When Baxendale’s research was published in February this year, she faced an online backlash. “It has been quite distressing,” she says. “I’ve been called a eugenicist, an anti-trans activist, and I’m not even on social media.”

Baxendale would do more research in the area were it not for the abuse she’s received since publication. “I would like to look at this again, but I would be quite wary of bringing other people onto the team early in their careers, because I wouldn’t want them to be associated with the accusations of bigotry and transphobia.”

Her academic colleagues were quietly supportive. “Lots of people reached out and had stories, said ‘I’m very concerned’, but none of them would go public and say that – because they see what happens when you do,” she says.

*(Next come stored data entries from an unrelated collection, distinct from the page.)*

(** For every pass [n] of a run of [solve] on arrays
    of the grid shape, entry [n] of the energy series the run leaves is
    (sum of potential * solution^2 - sum of kinetic term * solution) over
    (sum of solution^2), taken on the solution and the kinetic term that
    pass holds before its update; in Dirichlet mode that kinetic term is the
    sum over the axes of the second differences of that solution. *)
Lemma pass_energy (self self' : DirichletSystem) (K : nat)
  (pg : ndarray) :
  well_shaped self -> pot_grid self = Some pg -> shape pg = sol_shape self ->
  solve self = Ok (self', K) ->
  forall n, (n < K)%nat ->
    exists sn px kine,
      state_before self n = Ok sn /\
      pre_update sn n = Ok (set_sol_mesh (set_counter sn n) px, kine) /\
      shape px = sol_shape self /\ shape kine = sol_shape self /\
      nth n (energy_series self') 0
      = rayleigh (sol_shape self) (data pg) (data px) (data kine) /\
      (pbc self = false ->
       agrees kine (sol_shape self)
         (kinetic_term (sol_shape self) (map step (spat_dom self)) (data px)
                       (length (sol_shape self)))).
Proof.
  intros Hws Hpg Hshape H n Hn.
  destruct (solve_pass _ _ _ _ H Hn)
    as (pg' & alpha & sn & sn' & b & Hpg' & Ha & Hsn & _ & _ & Hit & Hpers
        & Hsh & _ & _ & _ & Hpbc & _ & Hdom & Hnd & Hwsn).
  rewrite Hpg in Hpg'. injection Hpg' as <-.
  specialize (Hwsn Hshape Hws).
  destruct (iteration_inv _ _ _ _ _ _ _ _ Hit)
    as (px & kine & e & Hpre & Hpx & Hk & He & Hlen & Hes & _).
  assert (Hpx' : shape px = sol_shape self)
    by (rewrite Hpx, (ws_sol _ Hwsn); exact Hsh).
  assert (Hk' : shape kine = sol_shape self) by congruence.
  exists sn, px, kine.
  split; [exact Hsn|]. split; [exact Hpre|].
  split; [exact Hpx'|]. split; [exact Hk'|]. split.
  - rewrite (energy_agrees _ pg px kine _ _ _ (agrees_self _ _ Hshape)
               (agrees_self _ _ Hpx') (agrees_self _ _ Hk')) in He.
    injection He as <-.
    rewrite Hpers by lia. rewrite Hes. apply nth_list_set_eq, Hlen.
  - intros Hd.
    destruct (pre_update_dirichlet sn n Hwsn ltac:(congruence))
      as (px1 & kine1 & Hpre1 & _ & Ak).
    rewrite Hpre in Hpre1. injection Hpre1 as <- <-.
    rewrite Hsh, Hdom, Hnd in Ak. rewrite <- (ws_ndim _ Hws). exact Ak.
Qed.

“I can see how younger researchers would run a mile from this. It’s really really unpleasant… when all you’ve done is write a paper to help the people they say you want to harm. That will really put people off doing research, and that’s what’s so desperately needed.”

With the publication of the landmark review into gender-identity services for young people by Dr Hilary Cass this week, Baxendale is vindicated, as are the other academics who have gone against what was prevailing wisdom on the treatment of young people seeking gender reassignment.

The review concluded that the current treatment pathway for gender dysphoric young people is based on “remarkably weak evidence”. Its findings have led to a decision by NHS England to stop prescribing puberty blockers outside of clinical trials, but they remain available off-label via private prescriptions at non-NHS gender clinics.

The now-defunct Gender Identity Development Service (GIDS) at the Tavistock and Portman NHS Foundation Trust began prescribing puberty blockers to children as young as 12 on a trial basis in 2011.

In 2014, access to the drugs shifted from research-only to being available in general clinical practice, and GIDS lowered the prescription age from 16 to 11 – despite its own research finding they do not improve psychological wellbeing for distressed children as previously claimed. The clinic’s director praised them on a CBBC programme, saying: “The good thing is, if you stop the injections, it’s like pressing a start button and the body just carries on developing,” despite concerns about irreversibility.

Baxendale hopes the Cass Review is a step in the right direction. “It was really clear that research needs to be embedded into the new services,” she says. “These people deserve the same as everybody else: evidence-based care. When any group becomes exceptional and the rules start to not apply – that’s when medicine goes off the rails.”